[Exercise requirements]
Lines in which "eauto" appears should be pulled from the data below.

[Items from a dataset]
Lemma add_job_calm s c j k choice : calm s -> stays_calm (util_queue_add_job c j k choice s).
Proof.
  intros Hs. unfold util_queue_add_job. destruct (lock s); [exact I|].
  destruct (kill_threads _); [apply calm_set_client; [assumption | intros; apply resume_calm]|].
  destruct (util_queue_fence_reset _ _) as [fs| |]; [|exact I..]. cbn [obind]. cbv zeta.
  set (s1 := _ <| fences := _ |>). change (queue s1) with (queue s). assert (Hs1 : calm s1) by exact Hs.
  destruct (num_queued_ok _); [|exact I]. cbn [c_assert].
  destruct (_ =? _); [|now apply enqueue_calm].
  destruct (Z.eqb_spec (Z.land (flags (queue s)) UTIL_QUEUE_INIT_RESIZE_IF_FULL) 0) as [E|E]; cbn [negb].
  - apply calm_set_client; [assumption|]. intros H. contradiction.
  - destruct (grow (queue s)) as [q'| |] eqn:Hg; [|exact I..]. cbn [obind].
    apply enqueue_calm, calm_queue; [assumption | now apply grow_flags].
Qed.

Lemma worker_step_calm s w choice : calm s -> stays_calm (worker_step w choice s).
Proof.
  intros Hs. unfold worker_step, get_job, finish_execute, exit_round.
  assert (Hwake : forall f, calm (futex_wake f s)).
  { intros f. apply calm_wake; [assumption|]. apply Forall2_map_refl. intros []; cbn; try (now left).
    destruct (decide _); cbn; [right; right; eauto | now left]. }
  assert (Hget : forall w', stays_calm (Ret (get_job w' choice s))).
  { intros w'. unfold get_job. destruct (_ && _); [exact Hs|]. destruct (kill_threads _); [exact Hs|].
    destruct (take_job (queue s)) as [j q'] eqn:Ht. destruct (cnd_signal _ _ _) as [cs|] eqn:Hcs; [|exact I].
    change (calm ((s <| queue := q' |>) <| clients := cs |>)). apply calm_wake; [|now apply (signal_space choice)].
    apply calm_queue; [assumption|]. unfold take_job in Ht. now injection Ht as _ <-. }
  destruct (workers s !! w) as [[]|]; try exact I; try exact Hs.
  - destruct (lock s); [exact I|]. destruct (num_queued_ok _); [apply Hget | exact I].
  - destruct (lock s); [exact I | apply Hget].
  - destruct (execute j); [exact Hs|]. destruct (job j); try exact Hs. destruct (util_barrier_arrive _) as [[b []]| |]; try exact I; exact Hs.
  - destruct (job j); try exact I. destruct awake; [|exact I]. cbn. destruct (_ =? _); exact Hs.
  - destruct (util_queue_fence_signal _ _) as [[[] fs]| |]; try exact I; exact Hs.
  - apply Hwake.
  - cbn. destruct (negb _); exact Hs.
  - destruct (lock s); [exact I | exact Hs].
  - destruct (negb _); [destruct (negb _); [destruct (util_queue_fence_signal _ _) as [[[] fs]| |]; try exact I|]|];
      cbn; try exact Hs; now apply (calm_queue s).
  - apply Hwake.
Qed.

Lemma client_step_calm s c choice : calm s -> stays_calm (client_step c choice s).
Proof.
  intros Hs. unfold client_step, fence_wait, fence_reload, fence_exchange, fence_sleep, finish_add, finish_wait, join_threads.
  assert (Hset : forall pc, blocked_c pc = 0 /\ woken_c pc = 0 -> calm (set_client c pc s)) by (intros; now apply calm_set_client).
  destruct (clients s !! c) as [[]|] eqn:Hc; try exact I; cbv zeta.
  - destruct (lock s); [exact I|]. destruct (_ =? _); [|now apply enqueue_calm].
    apply calm_set_client; [assumption|]. intros H. now destruct (Hs H c _ Hc).
  - destruct (lock s); [exact I|]. unfold drop_section, drop_search. destruct (find_fence _ _ _ _); [|now apply Hset].
    cbv zeta. cbn [stays_calm]. destruct (negb _); (apply (calm_set_client (_ <| queue := _ |>)); [now apply (calm_queue s) | auto]).
  - destruct (util_queue_fence_signal _ _) as [[[] fs]| |]; try exact I; apply calm_set_client; auto.
  - apply calm_set_client; [|auto]. apply calm_wake; [assumption|]. apply Forall2_map_refl. intros []; cbn; try (now left).
    destruct (decide _); cbn; [right; right; eauto | now left].
  - apply Hset. destruct (util_queue_fence_is_signalled _ _); auto using resume_calm.
  - apply Hset. destruct (_ =? _); [apply resume_calm|]. destruct (negb _); auto.
  - unfold fence_cmpxchg. apply calm_set_client; [assumption|]. intros _. destruct (_ =? 0); auto using resume_calm.
  - apply Hset. destruct (_ =? _); auto.
  - destruct (finish_lock s); [exact I|]. now apply calm_set_client.
  - destruct (_ <? _); [now apply add_job_calm | now apply Hset].
  - destruct (_ <? _); [now apply Hset|]. destruct (util_barrier_destroy _); try exact I. now apply calm_set_client.
  - destruct (util_queue_fence_destroy _ _); try exact I. now apply Hset.
  - destruct (_ <? _); [destruct (workers s !! i) as [[]|]; try exact I; now apply Hset|].
    apply calm_set_client; [now apply calm_queue | auto].
Qed.

Lemma exec_calm l s : calm s -> stays_calm (exec l s).
Proof.
  intros Hs. destruct l; cbn [exec].
  - now apply worker_step_calm.
  - now apply client_step_calm.
  - unfold start_call, finish_begin, kill_all. destruct (clients s !! c) as [[]|]; try exact I. destruct cl; cbn.
    + now apply add_job_calm.
    + apply calm_set_client; [assumption|]. destruct (util_queue_fence_is_signalled _ _); auto.
    + now apply calm_set_client.
    + apply (calm_set_client (_ <| barriers := _ |>)); auto.
    + destruct (lock s); [exact I|]. apply (calm_set_client (_ <| queue := _ |> <| workers := _ |>)); [now apply (calm_queue s) | auto].
  - unfold spurious_worker. destruct (workers s !! w) as [[| | | |j seq []| | | | | | |]|]; try exact I; exact Hs.
  - unfold spurious_client. destruct (clients s !! c) as [[]|] eqn:Hc; try exact I; cbn; apply calm_set_client; auto.
    intros H. now destruct (Hs H c _ Hc).
  - unfold timeout_client. destruct (clients s !! c) as [[| | | | | | | | |f [] k|f [] k| | | | |]|]; try exact I; cbn;
      apply calm_set_client; auto using resume_calm.
Qed.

[Result]
    destruct (decide _); cbn; [right; right; eauto | now left]. }
    destruct (decide _); cbn; [right; right; eauto | now left].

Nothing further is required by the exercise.